Although they get some derision as impractical vehicles of an abandoned zeerust-like conceptualization of the future, a new Trojan's campaign is taking the zeppelin and turning it into a vehicle for extortion. The Zeppelin Ransomware is an evident update to the BURAN Ransomware project, with trivial changes to some minor features, like its file marker. While malware experts can't narrow down its targets significantly, the Trojan has all of the usual dangers of its kind: namely, encryption and permanent blocking of files.


This Week In Malware Episode 23 Part 2: Zeppelin Ransomware Comes Back To Evade Detection Using New Trojan Horse

Victims who aren't familiar with the work of the relevant Russian threat researcher will find few symptoms that link the Zeppelin Ransomware back to its near ancestor.

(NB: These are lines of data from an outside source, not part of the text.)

Lemma patch_sets_address_witness :
  exists r', apply_op 0x20000000000 (fun id => default 0 (({[0 := 0x123456789A]} : gmap Z Z) !! s32 id))
      (TPatch 0x300 0 64 16) zero_regs = Some r' /\
    r' 0x20000000300 + 2 ^ 32 * (r' 0x20000000304 mod 2 ^ 16) = 0x12345678A8.
Proof.
  destruct (patch_sets_address 0x20000000000 {[0 := 0x123456789A]} 0x300 0 64 16 zero_regs) as (r' & E & H & _).
  - vm_compute; split; reflexivity.
  - split; [discriminate|reflexivity].
  - vm_compute; discriminate.
  - exists r'; split; [exact E|]; exact H.
Defined.

Lemma transaction_file_roundtrip_witness :
  let p := demo_hdr 1 40 ++ demo_write 0x100 7 ++ [9; 9] in
  exists f, WriteSerializedTransactionToBin p = Some f /\ ReadSerializedTransactionFromBin (fun _ => 0xCD) f = Some f.
Proof.
  intros p; eexists; split; [vm_compute; reflexivity|].
  refine (proj1 (transaction_file_roundtrip p _ (fun _ => 0xCD) _ _ _)).
  - apply Nat.leb_le; reflexivity.
  - discriminate.
  - vm_compute; reflexivity.
Defined.

Lemma dump_shows_executed_writes_witness :
  exists ks, XAie_SubmitSerializedTransaction demo_variant dump_base demo_ext 1
      (demo_hdr 2 64 ++ concat [demo_write 0x100 7; demo_block 0x200 [1; 2]] ++ []) [] = Some (tt, after [] ks) /\
    made_writes ks = [(0x20000000100, 7); (0x20000000200, 1); (0x20000000204, 2)].
Proof.
  destruct (dump_shows_executed_writes demo_variant demo_ext 1 demo_codes eq_refl eq_refl (demo_hdr 2 64)
    [TWrite 0x100 7; TBlockWrite 0x200 [1; 2]] [demo_write 0x100 7; demo_block 0x200 [1; 2]] [] [])
    as (ks & E & H).
  - reflexivity.
  - apply demo_has; vm_compute; reflexivity.
  - repeat constructor; try (apply demo_has; vm_compute; reflexivity); try done; vm_compute; intuition congruence.
  - repeat constructor.
  - exists ks; split; [exact E|]; rewrite H; vm_compute; reflexivity.
Defined.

The Zeppelin Ransomware locks files with encryption, like thousands of similar file-locking Trojans in 2019, but abandons the BURAN Ransomware renaming tag. Instead, it appends a three-by-three set of random character blocks, such as '123-456-9BC.' Currently, the Trojan's configuration doesn't target executables, but malware experts anticipate the program's being threatening to most database and media formats.

The text ransom note that the Zeppelin Ransomware creates is a second, new factor in its payload. This version uses a different set of instructions from the old ones, without much information besides an ID and several e-mails for negotiating with the criminals. Malware experts have yet to isolate any transaction data. Still, victims should note that past BURAN Ransomware attacks have demanded money of up to three thousand USD, and reward the 'customers' with decryptors that aren't compatible with larger file sizes.

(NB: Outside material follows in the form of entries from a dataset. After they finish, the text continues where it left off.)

(** * Writing and reading back *)

Definition message : Type := list Z * Z.
Definition msg_text (m : message) : list Z := fst m ++ number (snd m) ++ [ch_semicolon].
Definition msg_pad (m : message) : list Z := blanks (Z.of_nat (length (msg_text m))).
(** What the kernel's memory holds behind the mark. *)
Definition content (ms : list message) : list Z := concat (map (fun m => msg_text m ++ msg_pad m) ms).
(** What the host should read: every line behind the blanks of the one before. *)
Fixpoint expected (pad : list Z) (ms : list message) : list Z :=
  match ms with
  | [] => []
  | m :: ms => (pad ++ msg_text m) ++ expected (msg_pad m) ms
  end.
Definition write_all (ms : list message) (s : klog) : klog :=
  fold_left (fun s m => wlog false (fst m) (snd m) s) ms s.

Definition msg_ok (m : message) : Prop :=
  Forall is_text (fst m) /\ (length (fst m) <= 237)%nat /\ 0 <= snd m < 2 ^ 32.

Lemma digits_spec n : forall v str, 0 <= v < 10 ^ Z.of_nat n ->
  exists ds, digits n v str = ds ++ str /\ Forall (fun c => ch_zero <= c <= 57) ds /\ (length ds <= n)%nat /\
    forall a, fold_left (fun a c => 10 * a + (c - ch_zero)) ds a = a * 10 ^ Z.of_nat (length ds) + v.
Proof.
  induction n as [|n IH]; intros v str Hv; cbn [digits].
  { exists []; split_and!; try done; intros a; simpl in *; lia. }
  destruct (Z.eqb_spec v 0) as [->|Hz].
  { exists []; split_and!; try done; [simpl; lia|]; intros a; simpl; lia. }
  rewrite Nat2Z.inj_succ, Z.pow_succ_r in Hv by lia.
  destruct (IH (v / 10) (v mod 10 + ch_zero :: str)) as (ds & E & Hf & Hl & Hd).
  { split; [apply Z.div_pos; lia|apply Z.div_lt_upper_bound; lia]. }
  exists (ds ++ [v mod 10 + ch_zero]); rewrite E, <- app_assoc; split; [done|].
  pose proof (Z.mod_pos_bound v 10); pose proof (Z.div_mod v 10).
  split_and!; [apply Forall_app; split; [done|]; constructor; [unfold ch_zero in *; lia|done]
              |rewrite length_app; simpl; lia|].
  intros a; rewrite fold_left_app, Hd, length_app; cbn [fold_left length].
  rewrite Nat.add_1_r, Nat2Z.inj_succ, Z.pow_succ_r by lia; unfold ch_zero; lia.
Qed.

(** The number is printed in decimal. *)
Lemma number_spec v : 0 <= v < 2 ^ 32 ->
  Forall is_text (number v) /\ (1 <= length (number v) <= 15)%nat /\
  fold_left (fun a c => 10 * a + (c - ch_zero)) (number v) 0 = v.
Proof.
  intros Hv; unfold number; destruct (Z.eqb_spec v 0) as [->|Hz].
  { split_and!; try done; simpl; try lia; repeat constructor; discriminate. }
  destruct (digits_spec 15 v [] ltac:(simpl; lia)) as (ds & -> & Hf & Hl & Hd); rewrite app_nil_r.
  split_and!; try done.
  - eapply Forall_impl; [exact Hf|]; intros c Hc; unfold is_text, is_byte, ch_zero, ch_semicolon in *; lia.
  - destruct ds; [|simpl; lia]; specialize (Hd 0); simpl in Hd; lia.
Qed.

Lemma blanks_spec o : 0 <= o -> Forall is_text (blanks o) /\ (length (blanks o) <= 3)%nat /\
  (o + Z.of_nat (length (blanks o))) mod 4 = 0.
Proof.
  intros Ho; unfold blanks; pose proof (Z.mod_pos_bound o 4).
  destruct (Z.eqb_spec (o mod 4) 0) as [E|E].
  - simpl; rewrite Z.add_0_r; split_and!; [by constructor|lia|done].
  - rewrite length_replicate, Z2Nat.id by lia; split_and!; [|lia|].
    + apply Forall_replicate; repeat constructor; discriminate.
    + replace (o + (4 - o mod 4)) with (4 * (o / 4 + 1)) by (pose proof (Z.div_mod o 4); lia).
      rewrite Z.mul_comm; apply Z.mod_mul; lia.
Qed.

Lemma msg_spec m : msg_ok m -> Forall is_text (fst m ++ number (snd m)) /\
  (1 <= length (fst m ++ number (snd m)) <= 252)%nat /\ Forall is_text (msg_pad m) /\ (length (msg_pad m) <= 3)%nat.
Proof.
  intros (Hf & Hl & Hv); destruct (number_spec _ Hv) as (Hn & Hnl & _).
  destruct (blanks_spec (Z.of_nat (length (msg_text m))) ltac:(lia)) as (Hb & Hbl & _).
  split_and!; try done; [by apply Forall_app|rewrite length_app; lia|rewrite length_app; lia].
Qed.

(** ** The memory of the kernel *)

Definition mem_is (m : bmem) (bs : list Z) : Prop := forall i, 0 <= i -> m i = default 0 (bs !! Z.to_nat i).

Lemma store_all_is cs : forall m bs, mem_is m bs -> mem_is (store_all m (Z.of_nat (length bs)) cs) (bs ++ cs).
Proof.
  induction cs as [|c cs IH]; intros m bs Hm; simpl; [by rewrite app_nil_r|].
  rewrite (cons_middle c bs cs), app_assoc.
  replace (Z.of_nat (length bs) + 1) with (Z.of_nat (length (bs ++ [c]))) by (rewrite length_app; simpl; lia).
  apply IH; intros i Hi; unfold store; destruct (Z.eqb_spec i (Z.of_nat (length bs))) as [->|Hn].
  - rewrite Nat2Z.id, lookup_app_r, Nat.sub_diag by lia; done.
  - rewrite Hm by done; destruct (decide (Z.to_nat i < length bs)%nat).
    + by rewrite lookup_app_l by lia.
    + rewrite lookup_app_r by lia; rewrite lookup_ge_None_2 by lia.
      destruct (Z.to_nat i - length bs)%nat as [|k] eqn:E; [lia|done].
Qed.

Lemma store_zero_is m bs : mem_is m bs -> mem_is (store m (Z.of_nat (length bs)) 0) bs.
Proof.
  intros Hm i Hi; unfold store; destruct (Z.eqb_spec i (Z.of_nat (length bs))) as [->|]; [|by apply Hm].
  by rewrite Nat2Z.id, lookup_ge_None_2.
Qed.

(** One message is appended, with its blanks. *)
Lemma wlog_appends m bs s : msg_ok m ->
  mem_is (kl_mem s) bs -> log_offset s = Z.of_nat (length bs) -> Z.of_nat (length bs) < 3996 ->
  (Z.of_nat (length bs)) mod 4 = 0 -> (logmarked s = 0 -> bs = []) ->
  let pre := if logmarked s =? 0 then le_bytes 4 MAICMARK else bs in
  let s' := wlog false (fst m) (snd m) s in
  let bs' := pre ++ msg_text m ++ msg_pad m in
  mem_is (kl_mem s') bs' /\ log_offset s' = Z.of_nat (length bs') /\ (Z.of_nat (length bs')) mod 4 = 0 /\
  logmarked s' <> 0.
Proof.
  intros Hm Hmem Ho Hlt H4 Hmark; destruct (msg_spec m Hm) as (_ & Hl & _ & Hpl).
  unfold wlog; rewrite Ho; change (u32 (LOG_MAX_LEN - 100)) with 3996.
  destruct (Z.leb_spec 3996 (Z.of_nat (length bs))); [lia|].
  set (s1 := if logmarked s =? 0 then _ else s).
  set (pre := if logmarked s =? 0 then le_bytes 4 MAICMARK else bs); cbv zeta.
  assert (H1 : mem_is (kl_mem s1) pre /\ log_offset s1 = Z.of_nat (length pre) /\ logmarked s1 <> 0 /\
               Z.of_nat (length pre) < 4000 /\ Z.of_nat (length pre) mod 4 = 0).
  { unfold s1, pre; destruct (Z.eqb_spec (logmarked s) 0) as [E|E].
    - rewrite (Hmark E) in *; cbn [kl_mem log_offset logmarked]; split_and!; try done.
      apply (store_all_is _ _ []); done.
    - split_and!; try done; lia. }
  destruct H1 as (Hm1 & Ho1 & Hk1 & Hp & Hp4); rewrite Ho1.
  change (fst m ++ number (snd m) ++ [ch_semicolon]) with (msg_text m).
  assert (Ht : (length (msg_text m) <= 253)%nat).
  { unfold msg_text; rewrite app_assoc, length_app; simpl; lia. }
  rewrite (wrap_u_small 32 (_ + Z.of_nat (length (msg_text m)))) by lia.
  assert (Hbl : blanks (Z.of_nat (length pre) + Z.of_nat (length (msg_text m))) = msg_pad m).
  { unfold msg_pad, blanks; rewrite Z.add_mod, Hp4, Z.add_0_l, Z.mod_mod by lia; done. }
  rewrite Hbl, wrap_u_small by lia; cbn [kl_mem log_offset logmarked].
  rewrite !length_app, !Nat2Z.inj_add.
  split_and!; [|lia| |done].
  - rewrite <- Nat2Z.inj_add, <- length_app, app_assoc, <- Nat2Z.inj_add, <- length_app.
    apply store_zero_is, store_all_is, store_all_is, Hm1.
  - rewrite Z.add_mod, Hp4, Z.add_0_l, Z.mod_mod by lia; apply blanks_spec; lia.
Qed.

Grounding a Blimp-Sized Saboteur

While not every type of file-locking Trojan is secure equally, unfortunately, the Zeppelin Ransomware belongs to a small family that doesn't have a free decryption service. Users with backups always can recover through them without paying a ransom, which, in any case, is still a questionable option for restoring media. For safety, malware experts recommend saving one's backups to at least one additional device with suitable security for keeping threatening software from accessing and tampering with it.

Businesses and even government networks can experience attacks depositing threats like the Zeppelin Ransomware through e-mail, targeted hackings of websites specific to various industries and brute-force cracking logins. The average users are, however, just as likely of coming across the Zeppelin Ransomware through an illicit, torrent-circulating download or from running scripts on their browsers carelessly. The presence of document macros or JavaScript and Flash are typical heralds of vulnerabilities leading to a drive-by-download.

File-locking Trojans, generally, implement few forms of protection against security programs, although some families may auto-terminate the processes of typical anti-malware and recovery tools. Updated anti-malware suites should delete the Zeppelin Ransomware and its ancestor's other updates automatically without any issues.

The Zeppelin Ransomware is flying straight to Windows machines with nothing but crime on its mind, and its data sabotage doesn't have a natural cure. Bringing down this Trojan's high-flying dreams of ill-gotten money is most accessible from the outset before it even infects your computer.